Figure 2.

The constitutive UPR in a trr1 mutant generates ROS and induces the Yap1 response. A, the Yap1 response was assayed in WT, trr1, trx1 trx2, trr1 trx1 trx2, hac1, and trr1 hac1 mutant strains containing a YRE::lacZ fusion construct. β-Gal activity data are shown for exponential-phase calls grown in minimal SD medium and are the means of three independent biological repeat experiments ± S.D. B, hydrogen peroxide levels were measured using a peroxiredoxin-based roGFP2-Tsa2ΔCR H₂O₂ probe in the indicated strains. The degree of sensor OxD is shown with OxD = 1 for the fully oxidized probe and OxD = 0 for the fully reduced probe. Data shown are the means of three independent biological repeat experiments ± S.D. C, ROS generation was measured in the indicated strains using DHR123. D, cytosolic GSH redox potentials were measured in strains using a roGFP2 fluorescent probe that equilibrates with the local GSH pool. Data shown are the means of at least three independent biological repeat experiments ± S.D. E, the Yap1 response is induced in response to ER stress.
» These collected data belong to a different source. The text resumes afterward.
Definition pop_off (p : cpu) : cpu + string :=
  if sie p then inr "pop_off - interruptible"
  else if noff p <? 1 then inr "pop_off"
  else
    let noff' := noff p - 1 in
    inl (mkCpu noff' (intena p) ((noff' =? 0) && intena p)).

(** * Interleaved execution *)

(** Where a CPU is inside acquire or release of lock [l]: about to evaluate the
    two halves of [holding], to swap, to record the holder; about to clear it, to
    store 0 in [locked], to call pop_off. *)
Inductive pc :=
  | Outside
  | AcqLocked (l : nat) | AcqCpu (l : nat) | Spin (l : nat) | Record_cpu (l : nat)
  | RelLocked (l : nat) | RelCpu (l : nat) | Clear_cpu (l : nat) | Unlock (l : nat) | RelPop
  | Panicked (msg : string).

(** A CPU with the locks it has acquired and not yet released. *)
Record hart := mkHart { h_cpu : cpu; h_pc : pc; h_held : list nat }.

Record machine := mkMachine { harts : nat -> hart; locks : nat -> spinlock }.

Definition set_hart (c : nat) (h : hart) (m : machine) : machine :=
  mkMachine (<[c := h]> (harts m)) (locks m).
Definition set_lock (l : nat) (k : spinlock) (m : machine) : machine :=
  mkMachine (harts m) (<[l := k]> (locks m)).
Definition goto (c : nat) (p : pc) (m : machine) : machine :=
  let h := harts m c in set_hart c (mkHart (h_cpu h) p (h_held h)) m.

(** The calls: acquire starts with push_off, release with [holding]. *)
Definition acquire_call (c l : nat) (m : machine) : machine :=
  let h := harts m c in
  set_hart c (mkHart (push_off (h_cpu h)) (AcqLocked l) (h_held h)) m.
Definition release_call (c l : nat) (m : machine) : machine := goto c (RelLocked l) m.
(* ===== verification/UserIface.v ===== *)
(** The interface between the kernel and the memory of the current process: what
    pipes, files, the console and the system calls rely on of copyin and copyout.
    The clients are proved against the class; VmUser shows that kernel/vm.c
    implements it. *)
From S2P Require Import Prelude.
Local Open Scope Z_scope.

(** [l] lies in the memory [view] from [va] on. *)
Definition bytes_at (view : Z -> option Z) (va : Z) (l : list Z) : Prop :=
  forall i b, l !! i = Some b -> view (va + Z.of_nat i) = Some b.

Definition is_byte (b : Z) : Prop := 0 <= b < 256.

Class UserMemory (U : Type) := {
  (** copyin of [len] bytes, with the bytes read, and copyout. *)
  ucopyin : Z -> Z -> M U (Z * list Z);
  ucopyout : Z -> list Z -> M U Z;
  (** What the process can read, and the well-formed states. *)
  uview : U -> Z -> option Z;
  uok : U -> Prop;
  (** No byte can be stored at the address: there is no page, or it is read-only. *)
  ustuck : U -> Z -> Prop;
  ulocks : list lock;
  ucopyin_spec : forall va len L u, uok u -> 0 <= va -> 0 <= len -> avail ulocks L ->
    wp (ucopyin va len) L u (fun r u' => uok u' /\
      (forall x b, uview u x = Some b -> uview u' x = Some b) /\
      (r.1 = 0 /\ Z.of_nat (length r.2) = len /\ Forall is_byte r.2 /\ bytes_at (uview u') va r.2 \/
       r.1 = -1 /\ exists i, 0 <= i < len /\ uview u' (va + i) = None));
  ucopyout_spec : forall va bs L u, uok u -> 0 <= va -> Forall is_byte bs -> avail ulocks L ->
    wp (ucopyout va bs) L u (fun r u' => uok u' /\ exists k, (k <= length bs)%nat /\
      bytes_at (uview u') va (take k bs) /\
      (forall x b, uview u x = Some b -> x < va \/ va + Z.of_nat k <= x -> uview u' x = Some b) /\
      (r = 0 /\ k = length bs \/ r = -1 /\ (k < length bs)%nat /\ ustuck u' (va + Z.of_nat k)))
}.

Lemma bytes_at_nil view va : bytes_at view va [].
Proof. by intros i b. Qed.

Lemma bytes_at_app view va l l' :
  bytes_at view va (l ++ l') <-> bytes_at view va l /\ bytes_at view (va + Z.of_nat (length l)) l'.
Proof.
  split.
  - intros H. split; intros i b Hi.
    + apply H. by apply lookup_app_l_Some.
    + replace (va + _ + _) with (va + Z.of_nat (length l + i)) by lia. apply H.
      rewrite lookup_app_r by lia. by replace (_ + i - _)%nat with i by lia.
  - intros [H1 H2] i b [Hi|[Hge Hi]]%lookup_app_Some; [by apply H1|].
    apply H2 in Hi. rewrite <- Hi. f_equal. lia.
Qed.

Lemma bytes_at_mono view view' va l :
  bytes_at view va l -> (forall x b, view x = Some b -> view' x = Some b) -> bytes_at view' va l.
Proof. intros H Hm i b Hi. by apply Hm, H. Qed.

Lemma bytes_at_keep view view' va l lo hi :
  bytes_at view va l -> va + Z.of_nat (length l) <= lo \/ hi <= va ->
  (forall x b, view x = Some b -> x < lo \/ hi <= x -> view' x = Some b) -> bytes_at view' va l.
Proof.
  intros H Hd Hm i b Hi. pose proof (lookup_lt_Some _ _ _ Hi). apply Hm; [by apply H|lia].
Qed.
(* ===== verification/VmUser.v ===== *)
(** kernel/vm.c as an implementation of the user-memory interface: copyin and
    copyout on the page table of the current process. *)
From S2P Require Import Prelude Riscv PhysMem Kalloc PageTable Vm Cow Shm UserMem CopyOut UserIface.
Local Open Scope Z_scope.

Section Walk.
Context `{KernelImage}.
Implicit Types (m : mem) (T : ptree).

(** The entry the hardware finds for [va], walking the table at [root]. *)
Definition pte_of m (root va : Z) : Z :=
  let e2 := word (ram m) root (PX 2 va) in
  if has_bits e2 PTE_V then
    let e1 := word (ram m) (PTE2PA e2) (PX 1 va) in
    if has_bits e1 PTE_V then word (ram m) (PTE2PA e1) (PX 0 va) else 0
  else 0.

Lemma table_entry m root T π p i :
  pt_rep m root T -> T !! π = Some p -> (length π < 2)%nat -> 0 <= i < 512 ->
  match T !! (π ++ [i]) with
  | Some q => has_bits (word (ram m) p i) PTE_V = true /\ PTE2PA (word (ram m) p i) = q
  | None => has_bits (word (ram m) p i) PTE_V = false
  end.
Proof.
  intros HT Hp Hl Hi. destruct (T !! (π ++ [i])) as [q|] eqn:Hq;
    [by eapply child_valid|by eapply child_invalid].
Qed.

Lemma pte_of_rep m root T va : pt_rep m root T -> pte_of m root va = pte_at m T va.
Proof.
  intros HT. unfold pte_of, pte_at, vpath.
  pose proof (table_entry m root T [] root (PX 2 va) HT (pt_root _ _ _ HT)) as H2. simpl in H2.
  specialize (H2 ltac:(lia) (PX_range 2 va ltac:(lia))).
  destruct (T !! [PX 2 va]) as [q|] eqn:Hq.
  - destruct H2 as [-> ->].
    pose proof (table_entry m root T _ q (PX 1 va) HT Hq) as H1. simpl in H1.
    specialize (H1 ltac:(lia) (PX_range 1 va ltac:(lia))).
    destruct (T !! [PX 2 va; PX 1 va]) as [q'|]; [by destruct H1 as [-> ->]|by rewrite H1].
  - rewrite H2. destruct (T !! [PX 2 va; PX 1 va]) as [q'|] eqn:Hq'; [|done].
    destruct (pt_parent _ _ _ HT [PX 2 va] (PX 1 va) q' Hq') as [[? Hp] _]. congruence.
Qed.
End Walk.

(** * The instance *)
Section Instance.
Context `{KernelImage}.
Implicit Types (s : vms).

Definition vms_view s (va : Z) : option Z :=
  if decide (0 <= va < MAXVA) then
    let v := pte_of (vm_mem s) (p_pagetable s) va in
    if readable v then Some (byte (ram (vm_mem s)) (PTE2PA v + (va - PGROUNDDOWN va))) else None
  else None.

(** The page table of the process is a tree of its own, its pages are referenced
    data pages, each mapped once. *)
Definition vms_ok s : Prop := exists T fl,
  pt_rep (vm_mem s) (p_pagetable s) T /\ kmem_rep (vm_mem s) fl /\ uvalid (vm_mem s) T /\
  noalias (vm_mem s) T /\ p_sz s <= MAXVA.

(** copyout cannot store at [va]. *)
Definition vms_stuck s (va : Z) : Prop := exists T fl,
  pt_rep (vm_mem s) (p_pagetable s) T /\ kmem_rep (vm_mem s) fl /\ stuck (vm_mem s) T fl va.

Lemma vms_view_umem s T va :
  pt_rep (vm_mem s) (p_pagetable s) T -> vms_view s va = umem (vm_mem s) T va.
Proof. intros HT. unfold vms_view, umem. by rewrite (pte_of_rep _ _ _ _ HT). Qed.

Lemma vms_view_byte s va b : vms_view s va = Some b -> is_byte b.
Proof.
  unfold vms_view. case_decide; [|done]. cbv zeta. destruct (readable _); [|done].
  intros [= <-]. apply byte_range.
Qed.

Lemma bytes_at_ubytes s T va l :
  pt_rep (vm_mem s) (p_pagetable s) T -> ubytes (vm_mem s) T va l <-> bytes_at (vms_view s) va l.
Proof.
  intros HT. unfold ubytes, bytes_at. by setoid_rewrite (fun x => vms_view_umem s T x HT).
Qed.

Lemma bytes_at_Forall s va l : bytes_at (vms_view s) va l -> Forall is_byte l.
Proof. intros Hl. apply Forall_lookup. intros i b Hi. by eapply vms_view_byte, Hl. Qed.

Lemma vms_copyin_spec va len L s :
  vms_ok s -> 0 <= va -> 0 <= len -> avail [kmem_lock; ref_lock] L ->
  wp (copyin (p_pagetable s) va len) L s (fun r s' => vms_ok s' /\ p_pagetable s' = p_pagetable s /\
    (forall x b, vms_view s x = Some b -> vms_view s' x = Some b) /\
    (r.1 = 0 /\ Z.of_nat (length r.2) = len /\ Forall is_byte r.2 /\ bytes_at (vms_view s') va r.2 \/
     r.1 = -1 /\ exists i, 0 <= i < len /\ vms_view s' (va + i) = None)).
Proof.
  intros (T & fl & HT & Hk & Hu & Hn & Hsz) Hva Hlen HL.
  eapply wp_mono; [by apply (copyin_wp s T fl HT Hk Hu Hsz)|].
  intros r s' (m2 & T2 & fl2 & -> & Hf & Hr).
  pose proof (uext_ukeep _ _ _ _ _ _ _ _ Hk Hu Hn Hf) as [R2 K2 V2 N2 U2 _].
  assert (HT2 : pt_rep (vm_mem (over m2 s)) (p_pagetable (over m2 s)) T2) by exact R2.
  split; [by exists T2, fl2|]. split; [done|]. split.
  - intros x b. rewrite (vms_view_umem s T x HT), (vms_view_umem _ T2 x HT2). by apply U2.
  - destruct Hr as [(H1 & H2 & H3)|(H1 & _ & i & Hi & H2)].
    + left. assert (Hb : bytes_at (vms_view (over m2 s)) va r.2) by by apply (bytes_at_ubytes _ T2).
      split_and!; try done. by eapply bytes_at_Forall.
    + right. split; [done|]. exists i. split; [lia|]. by rewrite (vms_view_umem _ T2 _ HT2).
Qed.

Lemma vms_copyout_spec va bs L s :
  vms_ok s -> 0 <= va -> Forall is_byte bs -> avail [kmem_lock; ref_lock] L ->
  wp (copyout (p_pagetable s) va bs) L s (fun r s' => vms_ok s' /\ p_pagetable s' = p_pagetable s /\
    exists k, (k <= length bs)%nat /\ bytes_at (vms_view s') va (take k bs) /\
      (forall x b, vms_view s x = Some b -> x < va \/ va + Z.of_nat k <= x -> vms_view s' x = Some b) /\
      (r = 0 /\ k = length bs \/
       r = -1 /\ (k < length bs)%nat /\ vms_stuck s' (va + Z.of_nat k))).
Proof.
  intros (T & fl & HT & Hk & Hu & Hn & Hsz) Hva Hbs HL.
  eapply wp_mono; [by apply (copyout_wp s T va Hsz Hva bs L fl)|].
  intros r s' (m2 & T2 & fl2 & k & -> & [R2 K2 V2 N2 B2 U2 _] & Hr).
  assert (HT2 : pt_rep (vm_mem (over m2 s)) (p_pagetable (over m2 s)) T2) by exact R2.
  split; [by exists T2, fl2|]. split; [done|]. exists k.
  assert (Hkl : (k <= length bs)%nat) by (destruct Hr as [[_ ->]|(_ & ? & _)]; lia).
  split_and!; [done|by apply (bytes_at_ubytes _ T2)| |].
  - intros x b. rewrite (vms_view_umem s T x HT), (vms_view_umem _ T2 x HT2). intros Hx Hout.
    apply U2; [done|]. rewrite length_take. lia.
  - destruct Hr as [?|(? & ? & ?)]; [by left|]. right. split_and!; [done|done|]. by exists T2, fl2.
Qed.

#[export] Program Instance vms_user : UserMemory vms := {|
  ucopyin va len := pagetable ← gets p_pagetable; copyin pagetable va len;
  ucopyout va bs := pagetable ← gets p_pagetable; copyout pagetable va bs;
  uview := vms_view;
  uok := vms_ok;
  ustuck := vms_stuck;
  ulocks := [kmem_lock; ref_lock]
|}.
Next Obligation.
  intros va len L s Hok Hva Hlen HL. simpl. wsteps. eapply wpl_call; [by apply vms_copyin_spec|].
  intros r s' (? & _ & ? & ?). done.
Qed.
Next Obligation.
  intros va bs L s Hok Hva Hbs HL. simpl. wsteps. eapply wpl_call; [by apply vms_copyout_spec|].
  intros r s' (? & _ & ?). done.
Qed.
End Instance.
(* ===== verification/Asm.v ===== *)
(** The assembly of the kernel: trampoline.S (entry from user code and return to
    it), kernelvec.S (interrupts in the kernel), swtch.S (context switch) and
    entry.S, as lists of instructions run on a hart whose loads and stores go
    through the page table of its satp register.  The translation is always that
    of the table in memory, so sfence.vma has no effect. *)
From stdpp Require Import functions.
From S2P Require Import Prelude Riscv PhysMem Kalloc PageTable Vm UserMem UserIface VmUser.
Local Open Scope Z_scope.

(** * The hart *)
Inductive reg :=
  | ra | sp | gp | tp | t0 | t1 | t2 | t3 | t4 | t5 | t6
  | s0 | s1 | s2 | s3 | s4 | s5 | s6 | s7 | s8 | s9 | s10 | s11
  | a0 | a1 | a2 | a3 | a4 | a5 | a6 | a7.

#[export] Instance reg_eq_dec : EqDecision reg.
Proof. solve_decision. Defined.

Inductive csr := sscratch | satp | mhartid.

#[export] Instance csr_eq_dec : EqDecision csr.
Proof. solve_decision. Defined.

(** Where control goes when the code is left: an address, or to the mode and pc
    that sstatus and sepc say. *)
Inductive target := To (a : Z) | Sret.

Record hart := mkHart { gpr : reg -> Z; csrs : csr -> Z; leave : option target; hmem : mem }.

#[export] Program Instance hart_mem : Lens hart mem := {
  view := hmem;
  over m c := mkHart (gpr c) (csrs c) (leave c) m
}.
Next Obligation. done. Qed.
Next Obligation. by intros []. Qed.
Next Obligation. done. Qed.

Inductive instr :=
  | SD (r : reg) (off : Z) (b : reg)
  | LD (r : reg) (off : Z) (b : reg)
  | LI (r : reg) (imm : Z)
  | ADDI (r b : reg) (imm : Z)
  | ADD (r x y : reg)
  | MUL (r x y : reg)
  | CSRW (c : csr) (r : reg)
  | CSRR (r : reg) (c : csr)
  | SFENCE_VMA
  | JALR (r : reg)
  | CALL (f : Z)
  | RET
  | SRET.

Section Machine.
Context `{KernelImage}.

(** The root page that a satp value names, when it selects Sv39. *)
Definition satp_root (x : Z) : Z := x mod 2 ^ 44 * PGSIZE.

(** Supervisor code may read or write the page of the entry. *)
Definition accessible (v : Z) (write : bool) : bool :=
  has_bits v PTE_V && has_bits v (if write then PTE_W else PTE_R) && negb (has_bits v PTE_U).

Definition translate (c : hart) (va : Z) (write : bool) : option Z :=
  if decide (csrs c satp / 2 ^ 60 = 8 /\ 0 <= va < MAXVA)
  then
    let v := pte_of (hmem c) (satp_root (csrs c satp)) va in
    if accessible v write then Some (PTE2PA v + va mod PGSIZE) else None
  else None.

Definition set_gpr (r : reg) (v : Z) (c : hart) : hart := mkHart (<[r := v]> (gpr c)) (csrs c) (leave c) (hmem c).
Definition set_csr (x : csr) (v : Z) (c : hart) : hart := mkHart (gpr c) (<[x := v]> (csrs c)) (leave c) (hmem c).
Definition set_leave (t : target) (c : hart) : hart := mkHart (gpr c) (csrs c) (Some t) (hmem c).

(** The address after a call, where it returns to. *)
Variable link : Z.

Definition exec (i : instr) : M hart unit :=
  match i with
  | SD r off b =>
      c ← gets (fun c => c);
      match translate c (u64 (gpr c b + off)) true with
      | Some pa => zoom (store64 pa (gpr c r))
      | None => undef "page fault"
      end
  | LD r off b =>
      c ← gets (fun c => c);
      match translate c (u64 (gpr c b + off)) false with
      | Some pa => v ← zoom (load64 pa); modify (set_gpr r v)
      | None => undef "page fault"
      end
  | LI r imm => modify (set_gpr r imm)
  | ADDI r b imm => modify (fun c => set_gpr r (u64 (gpr c b + imm)) c)
  | ADD r x y => modify (fun c => set_gpr r (u64 (gpr c x + gpr c y)) c)
  | MUL r x y => modify (fun c => set_gpr r (u64 (gpr c x * gpr c y)) c)
  | CSRW x r => modify (fun c => set_csr x (gpr c r) c)
  | CSRR r x => modify (fun c => set_gpr r (csrs c x) c)
  | SFENCE_VMA => mret tt
  | JALR r => modify (fun c => set_gpr ra link (set_leave (To (gpr c r)) c))
  | CALL f => modify (fun c => set_gpr ra link (set_leave (To f) c))
  | RET => modify (fun c => set_leave (To (gpr c ra)) c)
  | SRET => modify (set_leave Sret)
  end.
(** C35. grep prints the lines that match: for an input without null bytes whose
    complete lines fit the buffer, however the reads cut it, grep ends and its
    output is the complete lines in which the pattern occurs, in order, each with
    its newline.  (A last line without a newline is not printed.) *)
Theorem grep_correct pattern fd : good fd -> 0 ∉ pending fd -> Forall short (lines (pending fd)) ->
  grep pattern fd = Some (selected pattern (lines (pending fd))).
Proof.
  intros Hg H0 Hs. unfold grep.
  by destruct (grep_loop_spec pattern (S (length (pending fd))) fd [] []) as (fd' & held & ->);
    [| |apply not_elem_of_nil|unfold BUFSZ; cbn; lia| |lia|].
Qed.

Lemma grep_loop_long pattern fuel fd held out t l : good fd -> held ++ pending fd = t ++ l -> 0 ∉ t -> NEWLINE ∉ t ->
  length t = (BUFSZ - 1)%nat -> (length held < BUFSZ)%nat -> (length (pending fd) < fuel)%nat ->
  exists fd', grep_loop fuel pattern fd held out = Some (fd', t, out).
Proof.
  intros Hg Hp H0 Hn Hlen. revert fd held Hg Hp. induction fuel as [|k IH]; intros fd held Hg Hp Hh Hf; [lia|]. cbn [grep_loop].
  destruct (read_good fd (BUFSZ - length held - 1) Hg) as (bs & fd' & -> & Hg' & Hp' & Hl & Hend).
  assert (Hpre : held ++ bs = take (length held + length bs) t).
  { rewrite Hp', app_assoc in Hp. apply (f_equal (take (length (held ++ bs)))) in Hp. rewrite take_app_length in Hp.
    rewrite Hp, length_app, take_app_le; [done|]. lia. }
  destruct bs as [|x bs].
  - exists fd'. do 3 f_equal. rewrite app_nil_r in Hpre. rewrite Hpre, take_ge; [done|]. destruct (Hend eq_refl) as [Hc|Hc]; cbn; [lia|].
    rewrite Hc, app_nil_r in Hp. subst held. rewrite length_app. lia.
  - assert (Hsub : held ++ x :: bs ⊆ t) by (rewrite Hpre; intros z (? & ? & _)%elem_of_take; by eapply list_elem_of_lookup_2).
    destruct (scan_lines_spec pattern (S (length (held ++ x :: bs))) (held ++ x :: bs) out) as (ls & rest & Hsc & _); [set_solver|lia|].
    cbn [scan_lines] in Hsc |- *. destruct (strchr_newline (held ++ x :: bs)) as [[-> _]|(t1 & r1 & E & _)]; [set_solver| |rewrite E in Hsub; set_solver].
    cbn [mbind option_bind]. apply IH; try done; rewrite ?app_nil_r.
    + by rewrite <- app_assoc, <- Hp'.
    + rewrite length_app. unfold BUFSZ in *. cbn in *. lia.
    + rewrite Hp', length_app in Hf. cbn in Hf. lia.
Qed.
YRE::lacZ activity was measured in the WT and yap1 mutant strains treated with 1 μg/ml Tm for 2 h. Data shown are the means of three independent biological repeat experiments ± S.D. F, mutants deleted for YAP1 are sensitive to ER stress induced by Tm exposure. Strains were grown to stationary phase, and the A₆₀₀ was adjusted to 1, 0.1, 0.01, or 0.001 before spotting onto SD plates in the presence or absence of 0.4 μg/ml tunicamycin under aerobic or anaerobic growth conditions. Significance is shown compared with the WT strain: *, p < 0.05; **, p < 0.01; ***, p < 0.001.